#### What you should do:
In the records below, begin at the line that has "unfold sleep_ms. apply" and stop after the line that has "apply wp_bind, wp_gets. apply wp_upd."; quote those lines verbatim and nothing more.
══════════════════════════════
(** Undoing the block when there is nobody to switch to. *)
Lemma unblock_minv m f g s' now :
  minv m → (∀ t, cur_task m = Some t → waiting_irq (f t) ≠ None → state (f t) = Blocked) →
  (∀ t, kstack_top (f t) = kstack_top t ∧ cr3 (f t) = cr3 t) →
  (∀ t, kstack_top (g t) = kstack_top t ∧ cr3 (g t) = cr3 t ∧ state (g t) = Running) →
  (∀ t t0, waiting_irq t = waiting_irq (f t0) → cur_task m = Some t0 → waiting_irq (g t) = None) →
  next_post now (SCHEDULER (with_cur f m)) None s' → minv (with_cur g (with_sched s' (with_cur f m))).
Proof.
  intros Hm Hf Hf2 Hg Hw Hp. destruct (cur_task_some m Hm) as [t Ht].
  destruct (next_none now _ s' (f t) (mr_sched _ (with_cur_rest f m Hm Hf)) Hp) as (Hs' & Hc & Hl & t' & Ht' & E1 & E2 & E3 & _).
  { cbn. rewrite list_lookup_alter_eq. unfold cur_task in Ht. by rewrite Ht. }
  unfold with_cur at 1. rewrite with_sched_twice.
  change (with_sched ?a (with_cur f m)) with (with_sched a m). eapply (minv_with_sched m _ t (g t')); [done| |done| |done| | | |].
  - apply (with_cur_sched_ok g (with_sched s' m)); [done|]. intros t1 Ht1 Hwi. unfold cur_task in Ht1. cbn in Ht1.
    rewrite Ht' in Ht1. injection Ht1 as <-. by erewrite (Hw t' t) in Hwi by eauto.
  - cbn. rewrite length_alter. rewrite Hl. cbn. by rewrite length_alter.
  - cbn. rewrite list_lookup_alter_eq. by rewrite Ht'.
  - destruct (Hg t') as (-> & _). rewrite E1. apply Hf2.
  - destruct (Hg t') as (_ & -> & _). rewrite E2. apply Hf2.
  - left. apply Hg.
Qed.

Lemma running_no_irq m t : minv m → cur_task m = Some t → state t ≠ Blocked → waiting_irq t = None.
Proof.
  intros Hm Ht Hs. destruct (waiting_irq t) eqn:E; [|done].
  destruct Hs. eapply (so_irq _ (mi_sched m Hm)); [exact Ht|]. by rewrite E.
Qed.

Lemma sleep_minv ms m : minv m → enabled (SleepMs ms) m → wp (sleep_ms ms) m (λ _ m', minv m' ∧ mobs (TICK_COUNT m) m m').
Proof.
  intros Hm [(t & Ht & Hrt) Hsys]. pose proof (running_no_irq m t Hm Ht ltac:(congruence)) as Hirq.
  unfold sleep_ms. apply wp_bind, wp_gets, wp_bind, wp_gets, wp_bind, upd_cur; [done|].
  apply wp_bind, upd_cur2; [done|]. set (f := _ ∘ _).
  apply yield_minv; [done|by intros ? _|done|done|done|]. intros s' Hp Hobs.
  apply wp_bind, wp_gets. apply wp_upd.
  { destruct (next_sched_ok _ _ _ _ (mr_sched _ (with_cur_rest f m Hm ltac:(done))) Hp). done. }
  split; [|split; [done|eapply sobs_like; [done|]]].
  2:{ assert (current s' = current (SCHEDULER m)) as Ec by (by destruct Hp as [-> _]). rewrite <- Ec.
      apply like_off_alter. }
  apply (unblock_minv m f _ s' (TICK_COUNT m)); [done..| |done].
  intros t1 t0 E Ht0. rewrite Ht in Ht0. injection Ht0 as <-. cbn. by rewrite E.
Qed.

Lemma exit_minv m : minv m → enabled ExitCurrent m → wp exit_current m (λ _ m', minv m' ∧ mobs (TICK_COUNT m) m m').
Proof.
  intros Hm [(t & Ht & Hrt) Hsys]. pose proof (running_no_irq m t Hm Ht ltac:(congruence)) as Hirq.
  assert (∀ t, cur_task m = Some t → waiting_irq (set_state Dead t) ≠ None → state (set_state Dead t) = Blocked) as Hf.
  { intros t0 Ht0. rewrite Ht in Ht0. injection Ht0 as <-. by cbn. }
  unfold exit_current. apply wp_bind, wp_gets, wp_bind, upd_cur; [done|]. apply wp_bind, wp_gets.
  apply yield_minv; [done..|]. intros s' Hp Hobs. apply wp_ret. split; [|done].
  destruct (next_none _ _ s' (set_state Dead t) (mr_sched _ (with_cur_rest _ m Hm Hf)) Hp) as (Hs' & Hc & Hl & t' & Ht' & E1 & E2 & E3 & E4).
  { cbn. rewrite list_lookup_alter_eq. unfold cur_task in Ht. by rewrite Ht. }
  change (with_sched s' (with_cur (set_state Dead) m)) with (with_sched s' m).
  apply (minv_with_sched m s' t t'); try done.
  - rewrite Hl. cbn. by rewrite length_alter.
  - right. by rewrite E4.
Qed.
══════════════════════════════
#### Result of this exercise:
  unfold sleep_ms. apply wp_bind, wp_gets, wp_bind, wp_gets, wp_bind, upd_cur; [done|].
  apply wp_bind, upd_cur2; [done|]. set (f := _ ∘ _).
  apply yield_minv; [done|by intros ? _|done|done|done|]. intros s' Hp Hobs.
  apply wp_bind, wp_gets. apply wp_upd.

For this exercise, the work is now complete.